La Docta ignorantia ne nous donne évidemment en ce passage qu’un résumé du Libellus de opere sex dierum ; ajoutons qu’elle en donne un résumé mal fait ; en effet, tandis que Thierry s’est efforcé, même au prix de redites, d’exprimer sa pensée avec tout l’ordre, avec toute la clarté qu’on, peut mettre en de telles méditations métaphysiques, le Cardinal allemand, pour avoir trop recherché la concision, est tombé dans une profonde obscurité ; on comprendrait malaisément ce qu’il a voulu dire si l’exposition de l’Écolâtre chartrain ne projetait quelque lumière dans ces ténèbres ; à la lettre abstruse de Nicolas de Cues, elle donne une sorte de commentaire ; mais le commentaire a précédé la lettre.

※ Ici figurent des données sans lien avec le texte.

(* ===== verification/ScannerLink.v ===== *)
(** * Core and scanner process together

    The proxy of [ScannerProxy] in one process and the service loop of
    [ScannerService] in another, over one region, with any backend that obeys
    [ScannerBackendLaws]: an exchange during which the service gets to run one
    round, while the stack thread polls as often as it likes.  With the EIPScanner
    backend of [ScannerBackends] the theorem reaches from the core's process image
    to the devices: every device's health byte and data arrive at its place in the
    core's input image, and its outputs are staged for its connection. *)

From Stdlib Require Import ZArith Lia.
From stdpp Require Import base gmap list strings tactics.
From S2P Require Import Prelude PlcTypes SpscRing Adapter Config Shm IpcProxy ScannerConfig ScannerProxy EipService IpcLink ScannerService ScannerBackends.

(** One round of the service, as something that happens to the kernel. *)
Definition scanner_move {B} (backend : eip_scanner_backend B) (pid base sem_req sem_rsp core_timeout_us health_bytes t : Z)
    (s : scanner_service B) (k : kernel eip_scanner_shm) : kernel eip_scanner_shm :=
  w_k (service_round backend pid base sem_req sem_rsp core_timeout_us health_bytes s (World k t [])).2.

(** The service runs while the proxy waits. *)
Definition scanner_served {B} (backend : eip_scanner_backend B) (pid base sem_req sem_rsp core_timeout_us health_bytes t : Z)
    (s : scanner_service B) (k : kernel eip_scanner_shm) : world eip_scanner_shm :=
  peered (scanner_move backend pid base sem_req sem_rsp core_timeout_us health_bytes t s) t k.

(** The service with a request in its frame. *)
Definition with_request {B} (s : scanner_service B) (frame : plc_ipc_frame) (t : Z) : scanner_service B :=
  s <| sx_frame := frame |> <| sx_last_request_us := t / 1000 |>.

(** ** The exchange *)

(** A round trip during which the service answers. *)
Lemma round_trip_scanned {B} (backend : eip_scanner_backend B) `{ScannerBackendLaws B backend}
    core_pid core_base svc_pid svc_base sem_req sem_rsp core_timeout_us health_bytes k t p (s : scanner_service B) out :
  link_ready core_pid core_base svc_pid svc_base sem_req sem_rsp k p -> scanner_service_wf backend s -> 0 <= t < 2 ^ 62 ->
  zlen out <= PLC_IPC_MAX_FRAME_BYTES -> 0 <= health_bytes <= PLC_IPC_MAX_FRAME_BYTES ->
  exists req f w', msg_of req = Msg (px_next_seq p) 0 out /\ frame_ok req /\ frame_ok f /\
    (let '(n, s1) := swap_images backend health_bytes (with_request s req t) in
     0 <= n <= PLC_IPC_MAX_FRAME_BYTES - health_bytes /\ zlen (sx_reply s1) = PLC_IPC_MAX_FRAME_BYTES /\
     msg_of f = Msg (px_next_seq p) 0 (bslice 0 (health_bytes + n) (sx_reply s1))) /\
    forall fuel, proxy_round_trip core_pid (S (S fuel)) p core_base (Some out) (zlen out)
        (scanner_served backend svc_pid svc_base sem_req sem_rsp core_timeout_us health_bytes t s k)
      = Some (t / 1000, None, p <| px_next_seq := u32 (px_next_seq p + 1) |> <| px_scratch := f |>, w').
Proof.
  intros Hl Hs Ht Hout Hh. pose proof Hl as ((_ & _ & _ & _ & _ & Hne & _) & _). unfold scanner_served. set (move := scanner_move _ _ _ _ _ _ _ _ _).
  destruct (round_trip_peer core_pid core_base svc_pid svc_base sem_req sem_rsp k t p out move Hl Ht Hout)
    as (k1 & (Hi1 & Hm1 & Hw1 & Hw2 & Hq1 & Hq2 & Hr1 & Hr2) & Hx). cbn [ch_req ch_rsp scanner_channel] in *.
  destruct (scanner_round_answers backend svc_pid svc_base sem_req sem_rsp core_timeout_us health_bytes k1 t s
    (Msg (px_next_seq p) 0 out) []) as (req & s' & m' & posts & Hmsg & Hfok & Er & _ & _ & _ & Hwr & _ & Hrep); try done;
    [lia|rewrite Hr2; unfold SEM_VALUE_MAX; lia|].
  fold (with_request s req t) in Hrep. destruct (swap_images backend health_bytes (with_request s req t)) as [n s1] eqn:Esw.
  destruct Hrep as (Hn & Hz & Hrep). rewrite Hq2 in Hrep. change (zlen [] <? PLC_IPC_RING_SLOTS) with true in Hrep.
  destruct Hrep as (Hq' & ->). rewrite Hr2 in Er.
  assert (move k1 = stored svc_pid svc_base (sem_set k1 sem_req (sem_value k1 sem_req - 1)) m' [(sem_rsp, 0 + 1)]) as Emv
    by (unfold move, scanner_move; by rewrite Er).
  assert (deref core_pid (move k1) core_base = m') as Hd2 by (rewrite Emv; by apply deref_peer).
  destruct (Hx 0 (bslice 0 (health_bytes + n) (sx_reply s1))) as (f & Hf & Hok & Ew).
  { split; [rewrite Emv, value_posted; lia|]. by rewrite Hd2. }
  exists req, f, (reply_taken core_pid core_base sem_rsp p k1 move t). do 3 (split; [done|]). rewrite Esw. split; [done|]. exact Ew.
Qed.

Ce commentaire nous fait également saisir le sens exact d’un passage que le futur évêque de Brixen donne un peu plus loin[1], et qui est celui-ci :

« De toute éternité, Dieu a pu créer les choses ; ce pouvoir, il l’eût possédé lors même qu’il n’eût point créé ces choses ; c’est par là, on le voit, qu’il reçoit, à l’égard des choses, le nom de Fils. S’il est Fils, en effet, c’est parce qu’il est l’égalité de l’existence des choses, égalité au-delà ou en deçà de laquelle les choses ne pourraient exister. — Ex hoc enim est Filius, quod est æqualitas essendi res, ultra quam vel infra res esse non possent. — C’est-à-dire qu’il est Fils parce qu’il est l’égalité de l’entité des choses que Dieu pouvait faire, lors même qu’il ne les eût faites en aucun temps ; et ces choses, si Dieu ne les avait pu faire, il n’y aurait ni Dieu Père, ni Dieu Fils, ni Dieu Esprit-Saint ; que dis-je ! il n’y aurait pas de Dieu du tout. »

« C’est donc[2] seulement en tant que créateur que Dieu est, à la fois, un et triple ; en tant qu’infini, il n’est ni triple, ni un, ni rien de ce qui peut être dit. »

  1. Nicolai de Cusa Op. laud., lib. I, cap. XXIV ; éd. cit., t. I, p. 20.
  2. Nicolai de Cusa Dialogus de pace seu cancordantia fidei, cap. VII ; éd. cit., t. II, p. 866.